» **Given records**:
(** * Research agent: orchestration, result cache and verification engine

    A shallow embedding of the research agent's core (the orchestrator
    [ResearchAgent], the [SearchPlugin] post-processing and the
    [VerificationPlugin] heuristics) together with the properties that the
    design document states about them, followed by the heuristics of the
    [AnalysisPlugin], the engines of the [SearchPlugin], the level filter
    of the [Logger] and the merge of configurations, with further
    properties of the code (X1, X2, ...).

    Conventions of the embedding.
    - A JavaScript string is a [string]: a sequence of code units, here
      restricted to the 8-bit range (ASCII and Latin-1).
    - A JavaScript number is an exact rational [Q]; the rounding of IEEE
      doubles is not modelled (the documented examples of the confidence
      are computed once more on binary64 numbers).  Truthiness of a number
      is [x <> 0].
    - An absent property ([undefined]) is [None].
    - A [throw] is the [Throw] constructor of [result]; [async] functions are
      run to completion, one after the other, as the source awaits each call.
    - [Date.now()] is the [now] field of the world; identifiers drawn from
      [uuidv4()] are drawn from a counter. *)

From Stdlib Require Import Ascii String QArith Qminmax Lqa PrimFloat Sorted.
From stdpp Require Import gmap strings list pretty.

Set Warnings "-register-all,-clear-no-such-hyp,-level-tolerance,-inexact-float".

Local Open Scope string_scope.
Local Open Scope list_scope.

(** ** JavaScript string primitives *)

Module Js.

(** The character named by its decimal code. *)
Definition chr (n : nat) : ascii := ascii_of_nat n.
Definition code (c : ascii) : nat := nat_of_ascii c.

Definition dquote : ascii := chr 34.
Definition backslash : ascii := chr 92.

(** [\s] of a regular expression and the white space removed by [trim], on
    8-bit code units: TAB, LF, VT, FF, CR, space and NBSP. *)
Definition is_space (c : ascii) : bool :=
  let n := code c in
  (((9 <=? n) && (n <=? 13)) || (n =? 32) || (n =? 160))%nat.

(** [\w] of a regular expression: [[A-Za-z0-9_]]. *)
Definition is_word (c : ascii) : bool :=
  let n := code c in
  (((48 <=? n) && (n <=? 57)) || ((65 <=? n) && (n <=? 90))
   || ((97 <=? n) && (n <=? 122)) || (n =? 95))%nat.

Definition is_digit (c : ascii) : bool :=
  let n := code c in ((48 <=? n) && (n <=? 57))%nat.

(** [String.prototype.toLowerCase] on one code unit: A-Z, and the Latin-1
    capitals other than the multiplication sign. *)
Definition lower (c : ascii) : ascii :=
  let n := code c in
  if (((65 <=? n) && (n <=? 90))
      || ((192 <=? n) && (n <=? 222) && negb (n =? 215)))%nat
  then chr (n + 32) else c.

Fixpoint map_chars (f : ascii -> ascii) (s : string) : string :=
  match s with
  | EmptyString => EmptyString
  | String c s' => String (f c) (map_chars f s')
  end.

Fixpoint filter_chars (p : ascii -> bool) (s : string) : string :=
  match s with
  | EmptyString => EmptyString
  | String c s' => if p c then String c (filter_chars p s') else filter_chars p s'
  end.

Definition toLowerCase : string -> string := map_chars lower.

(** The complement of a character class. *)
Definition non (p : ascii -> bool) (c : ascii) : bool := negb (p c).

Fixpoint trimStart (s : string) : string :=
  match s with
  | String c s' => if is_space c then trimStart s' else s
  | EmptyString => EmptyString
  end.

Fixpoint trimEnd (s : string) : string :=
  match s with
  | EmptyString => EmptyString
  | String c s' =>
      match trimEnd s' with
      | EmptyString => if is_space c then EmptyString else String c EmptyString
      | r => String c r
      end
  end.

Definition trim (s : string) : string := trimEnd (trimStart s).

(** [s.includes(sub)]. *)
Fixpoint includes (s sub : string) : bool :=
  String.prefix sub s ||
  match s with
  | EmptyString => false
  | String _ s' => includes s' sub
  end.

(** [s.split(/[...]+/)] for a character class [delim]: the pieces between
    the maximal runs of delimiters, with the empty piece before a leading
    run and after a trailing run, as [split] returns them.  [cur] is the
    piece being read, reversed; [in_run] tells that the previous code unit
    was a delimiter. *)
Fixpoint split_runs (delim : ascii -> bool) (s : string)
    (cur : string) (in_run : bool) : list string :=
  match s with
  | EmptyString => [String.rev cur]
  | String c s' =>
      if delim c then
        if in_run then split_runs delim s' EmptyString true
        else String.rev cur :: split_runs delim s' EmptyString true
      else split_runs delim s' (String c cur) false
  end.

Definition split (delim : ascii -> bool) (s : string) : list string :=
  split_runs delim s EmptyString false.

(** [s.replace(/[...]+/g, r)] where the class is [p]: every maximal run
    of matching code units is replaced by [r]. *)
Fixpoint replace_runs (p : ascii -> bool) (r : string) (s : string)
    (in_run : bool) : string :=
  match s with
  | EmptyString => EmptyString
  | String c s' =>
      if p c then
        if in_run then replace_runs p r s' true
        else r +:+ replace_runs p r s' true
      else String c (replace_runs p r s' false)
  end.

(** Truthiness of a string and of an optional string property. *)
Definition truthy_str (s : string) : bool :=
  match s with EmptyString => false | _ => true end.

(** [x || d] for an optional string property [x]. *)
Definition or_else (x : option string) (d : string) : string :=
  match x with
  | Some s => if truthy_str s then s else d
  | None => d
  end.

(** Truthiness of a number. *)
Definition truthy_num (x : Q) : bool := negb (Qeq_bool x 0).

(** [xs.slice(0, e)] for an integer [e]: a negative [e] counts from the
    end of the array. *)
Definition slice0 {A} (xs : list A) (e : Z) : list A :=
  if (e <? 0)%Z then take (Z.to_nat (Z.of_nat (length xs) + e)) xs
  else take (Z.to_nat e) xs.

End Js.

(** ** Search results *)

Module Source.
(** A search result as the engines build it.  [title] and [snippet] may
    be absent; every producer in the program sets [url]. *)
Record t := {
  id : nat;
  title : option string;
  url : string;
  snippet : option string;
  source : string;
  quality : option Q;
  relevance : option Q;
}.
End Source.

Module SearchPlugin.

(** The filter callback of [deduplicateResults], with the two [Set]s it
    closes over threaded through the traversal. *)
Fixpoint dedup_from (seenUrls : gset string) (seenTitles : gset (option string))
    (results : list Source.t) : list Source.t :=
  match results with
  | [] => []
  | result :: rest =>
      if bool_decide (Source.url result ∈ seenUrls) || bool_decide (Source.title result ∈ seenTitles)
      then dedup_from seenUrls seenTitles rest
      else result :: dedup_from ({[Source.url result]} ∪ seenUrls)
                                ({[Source.title result]} ∪ seenTitles) rest
  end.

Definition deduplicateResults (results : list Source.t) : list Source.t :=
  dedup_from ∅ ∅ results.

End SearchPlugin.

(** ** Extracted content, analysis scores and analysed results *)

Module Content.
(** What [extractContent] returns for a source. *)
Record t := {
  title : string;
  content : string;
  url : string;
  extractedAt : Z;
}.
End Content.

Module Analysis.
(** The scores an analysis assigns, without the extracted entities.  The
    built-in plugin sets every field; the orchestrator's fallback sets
    neither [bias] nor [readability]. *)
Record t := {
  relevance : option Q;
  sentiment : option string;
  topics : list string;
  quality : option Q;
  bias : option string;
  readability : option Q;
}.
End Analysis.

Module Result.
(** An entry of [researchContext.results]. *)
Record t := {
  source : Source.t;
  content : Content.t;
  analysis : option Analysis.t;
}.
End Result.

(** ** Verification plugin *)

Module VerificationPlugin.

(** An entry of the array kept under a normalised claim. *)
Record ClaimRef := {
  ref_source : option string;
  ref_url : string;
  ref_content : string;
}.

Record CrossRef := {
  claim : string;
  sources : list ClaimRef;
  count : nat;
}.

Record FactCheck := {
  fc_claim : string;
  fc_source : option string;
  fc_url : string;
  fc_status : string;
  fc_confidence : Q;
  checkedAt : Z;
}.

Record Credibility := {
  cred_source : option string;
  cred_url : string;
  credibility : Q;
  calculatedAt : Z;
}.

Record Verification := {
  status : string;
  confidence : Q;
  cross_references : list CrossRef;
  fact_checks : list FactCheck;
  credibility_scores : list Credibility;
}.

(** The class [[.!?]] of the sentence splitter. *)
Definition is_terminator (c : ascii) : bool :=
  let n := Js.code c in ((n =? 46) || (n =? 33) || (n =? 63))%nat.

(** [content.split(/[.!?]+/).map(s => s.trim()).filter(s => s.length > 10)] *)
Definition sentences (content : string) : list string :=
  filter (fun s => (10 < String.length s)%nat)
         (map Js.trim (Js.split is_terminator content)).

(** [normalizeClaim]: lower case, runs of white space to one space, every
    code unit that is neither a word character nor white space removed,
    then trimmed. *)
Definition normalizeClaim (claim : string) : string :=
  Js.trim
    (Js.filter_chars (fun c => Js.is_word c || Js.is_space c)
       (Js.replace_runs Js.is_space " " (Js.toLowerCase claim) false)).

(** The [Map] from normalised claim to its references, in insertion order:
    [has]/[set] of a new key appends an entry, [get(k).push(r)] extends the
    array of an existing one. *)
Fixpoint push_claim (claimsMap : list (string * list ClaimRef))
    (normalized : string) (r : ClaimRef) : list (string * list ClaimRef) :=
  match claimsMap with
  | [] => [(normalized, [r])]
  | (k, rs) :: rest =>
      if String.eqb k normalized then (k, rs ++ [r]) :: rest
      else (k, rs) :: push_claim rest normalized r
  end.

Definition collect_result (claimsMap : list (string * list ClaimRef))
    (result : Result.t) : list (string * list ClaimRef) :=
  fold_left
    (fun m sentence =>
       push_claim m (normalizeClaim sentence)
         {| ref_source := Source.title (Result.source result);
            ref_url := Source.url (Result.source result);
            ref_content := sentence |})
    (sentences (Content.content (Result.content result)))
    claimsMap.

Definition collect_claims (results : list Result.t) : list (string * list ClaimRef) :=
  fold_left collect_result results [].

(** [crossRefs.sort((a, b) => b.count - a.count)]: a stable sort, larger
    counts first. *)
Fixpoint insert_by_count (x : CrossRef) (l : list CrossRef) : list CrossRef :=
  match l with
  | [] => [x]
  | y :: l' =>
      if (count x <? count y)%nat then y :: insert_by_count x l'
      else x :: y :: l'
  end.

Definition sort_by_count (l : list CrossRef) : list CrossRef :=
  foldr insert_by_count [] l.

Definition performCrossReferencing (results : list Result.t) : list CrossRef :=
  let claimsMap := collect_claims results in
  let crossRefs :=
    omap (fun '(claim, sources) =>
            if (1 <? length sources)%nat
            then Some {| claim := claim; sources := sources;
                         count := length sources |}
            else None)
         claimsMap in
  sort_by_count crossRefs.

» **Your task**: Look above for the line holding "end of the array. *)", then set down exactly that line and every line after it up to and including the line holding "result :: rest =>", with nothing else.

» **Problem solution**:
    end of the array. *)
Definition slice0 {A} (xs : list A) (e : Z) : list A :=
  if (e <? 0)%Z then take (Z.to_nat (Z.of_nat (length xs) + e)) xs
  else take (Z.to_nat e) xs.

End Js.

(** ** Search results *)

Module Source.
(** A search result as the engines build it.  [title] and [snippet] may
    be absent; every producer in the program sets [url]. *)
Record t := {
  id : nat;
  title : option string;
  url : string;
  snippet : option string;
  source : string;
  quality : option Q;
  relevance : option Q;
}.
End Source.

Module SearchPlugin.

(** The filter callback of [deduplicateResults], with the two [Set]s it
    closes over threaded through the traversal. *)
Fixpoint dedup_from (seenUrls : gset string) (seenTitles : gset (option string))
    (results : list Source.t) : list Source.t :=
  match results with
  | [] => []
  | result :: rest =>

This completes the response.